• _Work required_: Return, word for word, only the lines of the data below that lie between the line with "Lemma selectFork_taken models" and the line with "- induction models", those two lines included.

Stored data:
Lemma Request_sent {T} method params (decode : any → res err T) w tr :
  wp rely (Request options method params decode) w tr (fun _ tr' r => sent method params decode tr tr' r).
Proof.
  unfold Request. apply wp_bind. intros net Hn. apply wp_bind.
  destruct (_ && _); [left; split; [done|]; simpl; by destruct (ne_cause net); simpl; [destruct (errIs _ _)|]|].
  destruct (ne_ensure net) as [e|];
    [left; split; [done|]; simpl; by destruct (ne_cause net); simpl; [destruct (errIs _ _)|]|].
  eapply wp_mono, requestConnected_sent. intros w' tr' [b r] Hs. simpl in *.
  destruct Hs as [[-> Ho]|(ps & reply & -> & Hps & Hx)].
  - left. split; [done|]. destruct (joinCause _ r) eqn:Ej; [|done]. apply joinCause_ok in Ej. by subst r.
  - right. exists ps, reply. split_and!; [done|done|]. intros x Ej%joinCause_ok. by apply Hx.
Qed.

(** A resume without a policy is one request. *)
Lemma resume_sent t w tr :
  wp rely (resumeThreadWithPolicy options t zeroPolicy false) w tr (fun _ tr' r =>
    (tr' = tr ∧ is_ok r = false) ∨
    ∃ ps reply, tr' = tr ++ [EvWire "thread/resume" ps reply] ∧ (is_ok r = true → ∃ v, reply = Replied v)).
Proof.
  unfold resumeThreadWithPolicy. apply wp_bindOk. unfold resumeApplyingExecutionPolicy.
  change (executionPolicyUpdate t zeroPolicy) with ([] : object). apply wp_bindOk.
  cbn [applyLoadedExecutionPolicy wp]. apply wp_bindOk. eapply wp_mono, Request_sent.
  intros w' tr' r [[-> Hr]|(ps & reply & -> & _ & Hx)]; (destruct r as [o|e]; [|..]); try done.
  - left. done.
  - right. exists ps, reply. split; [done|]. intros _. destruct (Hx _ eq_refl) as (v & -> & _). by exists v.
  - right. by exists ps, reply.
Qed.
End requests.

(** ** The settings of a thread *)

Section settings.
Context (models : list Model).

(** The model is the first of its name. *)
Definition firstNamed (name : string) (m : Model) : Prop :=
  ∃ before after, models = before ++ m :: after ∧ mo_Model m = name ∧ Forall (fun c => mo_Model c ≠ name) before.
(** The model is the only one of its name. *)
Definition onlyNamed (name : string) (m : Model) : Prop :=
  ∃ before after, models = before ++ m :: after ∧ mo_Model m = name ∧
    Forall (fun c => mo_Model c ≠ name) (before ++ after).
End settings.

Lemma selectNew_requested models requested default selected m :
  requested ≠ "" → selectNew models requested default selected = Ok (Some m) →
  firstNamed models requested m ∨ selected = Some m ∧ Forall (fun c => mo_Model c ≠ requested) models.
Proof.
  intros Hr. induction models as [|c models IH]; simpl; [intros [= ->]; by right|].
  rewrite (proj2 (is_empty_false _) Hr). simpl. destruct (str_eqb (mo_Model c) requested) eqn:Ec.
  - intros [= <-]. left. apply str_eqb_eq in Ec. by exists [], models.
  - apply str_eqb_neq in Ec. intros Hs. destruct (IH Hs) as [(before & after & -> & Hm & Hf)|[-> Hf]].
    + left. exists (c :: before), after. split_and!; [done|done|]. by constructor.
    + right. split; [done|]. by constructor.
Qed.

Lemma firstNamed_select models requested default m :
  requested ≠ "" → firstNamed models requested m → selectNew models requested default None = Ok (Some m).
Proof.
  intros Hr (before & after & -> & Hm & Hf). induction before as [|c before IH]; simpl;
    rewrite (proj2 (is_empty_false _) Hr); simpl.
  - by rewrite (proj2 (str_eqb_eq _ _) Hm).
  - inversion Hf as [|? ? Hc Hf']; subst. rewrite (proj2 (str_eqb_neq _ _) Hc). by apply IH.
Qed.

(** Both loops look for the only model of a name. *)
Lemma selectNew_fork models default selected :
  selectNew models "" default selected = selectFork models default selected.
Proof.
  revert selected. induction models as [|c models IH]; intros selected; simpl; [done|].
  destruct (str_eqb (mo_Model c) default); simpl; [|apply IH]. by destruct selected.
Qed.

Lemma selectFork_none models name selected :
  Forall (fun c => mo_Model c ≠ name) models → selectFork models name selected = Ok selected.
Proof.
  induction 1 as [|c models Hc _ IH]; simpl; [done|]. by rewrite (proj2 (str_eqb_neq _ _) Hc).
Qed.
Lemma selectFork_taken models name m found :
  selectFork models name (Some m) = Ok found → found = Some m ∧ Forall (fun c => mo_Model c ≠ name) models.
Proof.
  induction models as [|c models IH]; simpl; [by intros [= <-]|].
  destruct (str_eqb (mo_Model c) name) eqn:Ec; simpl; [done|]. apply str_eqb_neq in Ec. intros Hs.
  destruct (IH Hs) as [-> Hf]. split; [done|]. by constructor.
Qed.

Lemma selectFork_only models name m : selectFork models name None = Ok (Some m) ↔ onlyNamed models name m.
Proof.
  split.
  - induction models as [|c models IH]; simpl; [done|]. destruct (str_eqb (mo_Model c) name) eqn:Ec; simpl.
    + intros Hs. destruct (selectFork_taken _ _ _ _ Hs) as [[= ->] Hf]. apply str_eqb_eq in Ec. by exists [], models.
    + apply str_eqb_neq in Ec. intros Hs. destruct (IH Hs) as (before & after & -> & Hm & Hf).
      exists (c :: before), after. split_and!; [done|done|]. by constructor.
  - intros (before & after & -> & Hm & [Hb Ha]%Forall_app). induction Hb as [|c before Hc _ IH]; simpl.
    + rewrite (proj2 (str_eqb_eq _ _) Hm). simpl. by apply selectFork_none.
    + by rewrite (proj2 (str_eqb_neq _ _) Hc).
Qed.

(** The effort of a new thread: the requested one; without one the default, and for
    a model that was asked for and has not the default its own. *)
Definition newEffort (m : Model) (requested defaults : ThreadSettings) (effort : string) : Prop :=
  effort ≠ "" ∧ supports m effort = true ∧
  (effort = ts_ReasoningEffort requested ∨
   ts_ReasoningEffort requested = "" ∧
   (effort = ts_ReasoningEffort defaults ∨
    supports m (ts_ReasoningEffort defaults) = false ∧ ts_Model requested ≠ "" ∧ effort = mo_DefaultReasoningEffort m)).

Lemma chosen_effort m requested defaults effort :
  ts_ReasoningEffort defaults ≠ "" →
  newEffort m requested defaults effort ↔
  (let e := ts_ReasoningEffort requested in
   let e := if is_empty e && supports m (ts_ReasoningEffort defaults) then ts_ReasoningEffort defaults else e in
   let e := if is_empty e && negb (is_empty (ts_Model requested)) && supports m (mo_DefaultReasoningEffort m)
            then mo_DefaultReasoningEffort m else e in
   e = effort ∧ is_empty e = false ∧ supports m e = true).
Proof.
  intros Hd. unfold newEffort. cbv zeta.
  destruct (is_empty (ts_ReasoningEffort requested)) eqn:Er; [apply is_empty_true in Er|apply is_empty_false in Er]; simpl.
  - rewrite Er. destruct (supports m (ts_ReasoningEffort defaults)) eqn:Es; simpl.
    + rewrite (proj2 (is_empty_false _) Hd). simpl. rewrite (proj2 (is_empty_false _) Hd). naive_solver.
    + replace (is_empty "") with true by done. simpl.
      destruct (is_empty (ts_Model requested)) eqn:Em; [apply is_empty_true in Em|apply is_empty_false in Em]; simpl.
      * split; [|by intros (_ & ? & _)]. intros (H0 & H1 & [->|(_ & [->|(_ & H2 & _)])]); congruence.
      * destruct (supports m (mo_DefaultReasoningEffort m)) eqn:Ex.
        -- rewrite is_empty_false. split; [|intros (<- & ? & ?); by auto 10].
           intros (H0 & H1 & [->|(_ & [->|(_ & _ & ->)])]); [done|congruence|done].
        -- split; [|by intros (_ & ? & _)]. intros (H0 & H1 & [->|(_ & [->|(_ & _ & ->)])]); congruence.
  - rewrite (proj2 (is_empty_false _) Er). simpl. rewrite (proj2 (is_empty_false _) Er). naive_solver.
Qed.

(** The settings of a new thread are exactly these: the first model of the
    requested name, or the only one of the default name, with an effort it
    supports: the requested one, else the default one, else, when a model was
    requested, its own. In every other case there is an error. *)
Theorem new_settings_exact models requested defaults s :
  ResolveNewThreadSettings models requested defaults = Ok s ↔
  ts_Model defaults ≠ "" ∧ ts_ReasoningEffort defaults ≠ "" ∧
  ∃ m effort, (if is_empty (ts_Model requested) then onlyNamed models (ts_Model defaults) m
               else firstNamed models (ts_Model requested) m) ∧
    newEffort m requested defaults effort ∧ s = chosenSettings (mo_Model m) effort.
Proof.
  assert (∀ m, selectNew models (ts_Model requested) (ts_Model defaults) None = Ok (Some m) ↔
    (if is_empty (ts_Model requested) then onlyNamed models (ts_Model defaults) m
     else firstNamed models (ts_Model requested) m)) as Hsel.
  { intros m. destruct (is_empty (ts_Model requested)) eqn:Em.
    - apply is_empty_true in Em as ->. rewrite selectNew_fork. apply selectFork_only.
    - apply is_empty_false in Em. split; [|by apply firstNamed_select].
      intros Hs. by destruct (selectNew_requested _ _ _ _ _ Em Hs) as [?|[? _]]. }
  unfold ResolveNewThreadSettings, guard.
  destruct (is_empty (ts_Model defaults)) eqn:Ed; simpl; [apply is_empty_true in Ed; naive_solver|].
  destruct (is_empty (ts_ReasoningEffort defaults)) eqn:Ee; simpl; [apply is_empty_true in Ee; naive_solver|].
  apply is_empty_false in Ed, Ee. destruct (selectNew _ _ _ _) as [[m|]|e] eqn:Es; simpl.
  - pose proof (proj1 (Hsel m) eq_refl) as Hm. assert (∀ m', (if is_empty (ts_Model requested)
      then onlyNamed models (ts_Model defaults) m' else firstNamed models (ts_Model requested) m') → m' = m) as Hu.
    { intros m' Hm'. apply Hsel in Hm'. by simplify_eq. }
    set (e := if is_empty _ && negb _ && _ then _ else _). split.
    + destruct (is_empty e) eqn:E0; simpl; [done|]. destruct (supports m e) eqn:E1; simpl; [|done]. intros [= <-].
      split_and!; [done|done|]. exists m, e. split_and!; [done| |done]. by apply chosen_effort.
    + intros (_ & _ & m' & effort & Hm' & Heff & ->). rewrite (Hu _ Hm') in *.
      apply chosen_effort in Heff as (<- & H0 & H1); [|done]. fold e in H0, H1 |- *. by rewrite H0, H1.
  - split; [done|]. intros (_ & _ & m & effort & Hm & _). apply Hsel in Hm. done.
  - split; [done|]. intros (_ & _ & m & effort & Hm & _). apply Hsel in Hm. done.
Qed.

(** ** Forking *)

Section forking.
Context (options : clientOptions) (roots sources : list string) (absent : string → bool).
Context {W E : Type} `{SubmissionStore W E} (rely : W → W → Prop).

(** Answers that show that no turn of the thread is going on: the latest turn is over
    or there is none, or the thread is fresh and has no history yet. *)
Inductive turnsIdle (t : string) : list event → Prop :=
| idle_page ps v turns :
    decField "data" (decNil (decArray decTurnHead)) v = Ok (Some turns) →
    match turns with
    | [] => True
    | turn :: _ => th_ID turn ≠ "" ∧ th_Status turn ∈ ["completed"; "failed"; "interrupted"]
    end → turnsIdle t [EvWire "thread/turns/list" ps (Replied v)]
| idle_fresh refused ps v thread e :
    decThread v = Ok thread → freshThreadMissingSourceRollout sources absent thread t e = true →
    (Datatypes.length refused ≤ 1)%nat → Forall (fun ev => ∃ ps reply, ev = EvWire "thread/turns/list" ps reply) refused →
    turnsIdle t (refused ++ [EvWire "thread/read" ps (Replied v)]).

• _Exercise response_:
Lemma selectFork_taken models name m found :
  selectFork models name (Some m) = Ok found → found = Some m ∧ Forall (fun c => mo_Model c ≠ name) models.
Proof.
  induction models as [|c models IH]; simpl; [by intros [= <-]|].
  destruct (str_eqb (mo_Model c) name) eqn:Ec; simpl; [done|]. apply str_eqb_neq in Ec. intros Hs.
  destruct (IH Hs) as [-> Hf]. split; [done|]. by constructor.
Qed.

Lemma selectFork_only models name m : selectFork models name None = Ok (Some m) ↔ onlyNamed models name m.
Proof.
  split.
  - induction models as [|c models IH]; simpl; [done|]. destruct (str_eqb (mo_Model c) name) eqn:Ec; simpl.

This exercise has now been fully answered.